By James Poniewozik
October 8, 2014

According to New York Magazine, before NBC hired Chuck Todd to take over Meet the Press, the network wanted to revive its flagging Sunday show by hiring a professional comedian to host it. Sounds like the sort of desperate, cynical move Jon Stewart would make fun of on The Daily Show. Except, says New York, that host was Jon Stewart:

Let’s be clear: If NBC wanted Stewart to do Todd’s job–doing dead-serious sit-downs about the news of the day with political newsmakers, this was a terrible idea. Not that Stewart isn’t a serious man. He’s become a much tougher, quicker-on-his-feet interviewer over years with The Daily Show–and honestly, he’s often more focused than the campaign-fixated D.C. press on policy and the actual acts of governing, as opposed to perpetual election strategy.

But he’s a supplement, a commentator, throwing stinkbombs in from the outside.
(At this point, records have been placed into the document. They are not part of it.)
(** The loop invariant: with [k] steps to go the divisor is lined up with bit
    [k - 1] of the quotient still to be found. *)
Lemma div_rem_loop_spec d k : 0 < d -> forall step rest q,
  (k <> 0%nat -> step = d * 2 ^ (Z.of_nat k - 1)) ->
  0 <= rest < d * 2 ^ Z.of_nat k -> 0 <= q ->
  (q + 1) * 2 ^ Z.of_nat k <= 2 ^ 64 ->
  div_rem_loop k step rest q = (q * 2 ^ Z.of_nat k + rest / d, rest mod d).
Proof.
  intros Hd. induction k as [|k IH]; intros step rest q Hstep Hrest Hq Hfit.
  - rewrite Z.pow_0_r in *. simpl.
    rewrite Z.div_small, Z.mod_small by lia. f_equal. lia.
  - rewrite Hstep by done. simpl div_rem_loop.
    replace (Z.of_nat (S k)) with (Z.of_nat k + 1) in * by lia.
    rewrite Z.add_simpl_r. rewrite Z.pow_add_r, Z.pow_1_r in * by lia.
    set (p := 2 ^ Z.of_nat k) in *.
    assert (0 < p) by (unfold p; lia).
    assert (Hq1 : shl64 q 1 = 2 * q) by (rewrite shl64_small; nia).
    rewrite Hq1, lor_even_1.
    assert (Hhalf : k <> 0%nat ->
      Z.shiftr (d * p) 1 = d * 2 ^ (Z.of_nat k - 1)).
    { intros. rewrite Z.shiftr_div_pow2, Z.pow_1_r by lia. unfold p.
      replace (Z.of_nat k) with (Z.of_nat k - 1 + 1) at 1 by lia.
      rewrite Z.pow_add_r, Z.pow_1_r, Z.mul_assoc, Z.div_mul by lia. done. }
    assert (Hdiv : rest / d = (rest - d * p) / d + p)
      by (rewrite <-Z.div_add by lia; f_equal; lia).
    assert (Hmod : rest mod d = (rest - d * p) mod d)
      by (rewrite <-(Z.mod_add (rest - d * p) p) by lia; f_equal; lia).
    destruct (Z.leb_spec (d * p) rest).
    + rewrite IH; [|done|fold p; nia..]. fold p. f_equal; lia.
    + rewrite IH; [|done|fold p; nia..]. fold p. f_equal. lia.
Qed.

(** The shift lines the divisor up with the top bit of the dividend. *)
Lemma div_rem_shift n d : 0 < d <= n -> n <= U64_MAX ->
  let shift := leading_zeros d - leading_zeros n in
  0 <= shift <= 63 /\ d * 2 ^ shift <= n < d * 2 ^ (shift + 1) \/
  0 <= shift <= 63 /\ n < d * 2 ^ shift /\ d * 2 ^ shift < 2 ^ 64.
Proof.
  intros Hd Hn shift.
  assert (Hs : shift = Z.log2 n - Z.log2 d).
  { unfold shift, leading_zeros. repeat (case_match; [lia|]). lia. }
  pose proof (Z.log2_spec d). pose proof (Z.log2_spec n).
  pose proof (Z.log2_nonneg d). pose proof (Z.log2_le_mono d n).
  assert (Z.log2 n <= 63).
  { apply Z.lt_succ_r. apply Z.log2_lt_pow2; unfold U64_MAX in *; lia. }
  assert (2 ^ Z.log2 n <= n < 2 ^ Z.succ (Z.log2 n)) by lia.
  assert (2 ^ Z.succ (Z.log2 n) <= 2 ^ 64) by (apply Z.pow_le_mono_r; lia).
  assert (E : 2 ^ Z.log2 n = 2 ^ Z.log2 d * 2 ^ shift)
    by (rewrite <-Z.pow_add_r by lia; f_equal; lia).
  assert (E' : 2 ^ Z.succ (Z.log2 n) = 2 ^ Z.succ (Z.log2 d) * 2 ^ shift)
    by (rewrite <-Z.pow_add_r by lia; f_equal; lia).
  assert (0 < 2 ^ shift) by lia.
  rewrite Z.pow_add_r, Z.pow_1_r, Z.pow_succ_r in * by lia.
  destruct (Z_lt_ge_dec n (d * 2 ^ shift)); [right|left]; nia.
Qed.

Lemma div_rem_native n d : is_u64 n -> is_u64 d -> 0 < d ->
  div_rem n d = (n / d, n mod d).
Proof.
  unfold is_u64. intros Hn Hd' Hd. unfold div_rem.
  case_match eqn:E.
  - rewrite Z.div_small, Z.mod_small by lia. done.
  - assert (d <= n) by lia.
    pose proof (div_rem_shift n d ltac:(lia) ltac:(lia)) as Hs. simpl in Hs.
    set (shift := leading_zeros d - leading_zeros n) in *.
    assert (0 <= shift <= 63) by (destruct Hs; lia).
    assert (0 < 2 ^ shift) by lia.
    assert (2 ^ (shift + 1) <= 2 ^ 64) by (apply Z.pow_le_mono_r; lia).
    assert (Hfit : d * 2 ^ shift < 2 ^ 64)
      by (unfold U64_MAX in *; destruct Hs; lia).
    rewrite shl64_small by lia.
    rewrite (div_rem_loop_spec d) with (q := 0); rewrite ?Z2Nat.id by lia;
      rewrite ?Z.add_simpl_r; [f_equal; lia|lia..| |lia|].
    + rewrite Z.pow_add_r, Z.pow_1_r in * by lia. destruct Hs; nia.
    + lia.
Qed.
To put him in that Beltway-priest, neutral-insider role would have been a joke, and not the ha-ha kind.

On the other hand, if NBC were hiring Stewart to replace not just David Gregory, but the idea of Meet the Press itself–to create, if not a copy, The Daily Show, a seriously funny issues show with a point of view and an adversarial attitude that would roast not just the guests, but the culture of Washington–now that could have been something.

It would not have been Meet the Press, but one less pro forma Sunday interview show would not be the end of the world. It would probably open up NBC to charges of bias if Stewart spoke his mind freely–which he’d have to or become a phony–but that’s NBC’s problem. A move that didn’t just fill the MTP chair but burnt up the furniture would have, at least, been an interesting attempt at something different.

It didn’t work out, and instead NBC is staying the course (and staying behind in the ratings) with Todd, a sharp political reporter but just that. Todd still tends to see the program through the frame of electoral maps and optics and messaging. Too bad. But probably a better result for Stewart. I can’t read the guy’s mind, but I’ve always liked that he seems to resist the notion that his career has to advance or die. He has a chance to weigh in on national issues every night, for an engaged audience. He shouldn’t feel obligated to move “up”–especially if that “up” means a format with less freedom and less original impact. (And–though I haven’t looked inside NBC’s Brinks truck–maybe even less money.)

Maybe Stewart is feeling some sort of itch, having taken time off to direct a movie and having watched Stephen Colbert get ready to go to CBS while John Oliver becomes the new “It Bloke” of late-night commentary. But I don’t blame him, in this case, for staying put. It’s just too bad that means Meet the Press has to stay where it was, too.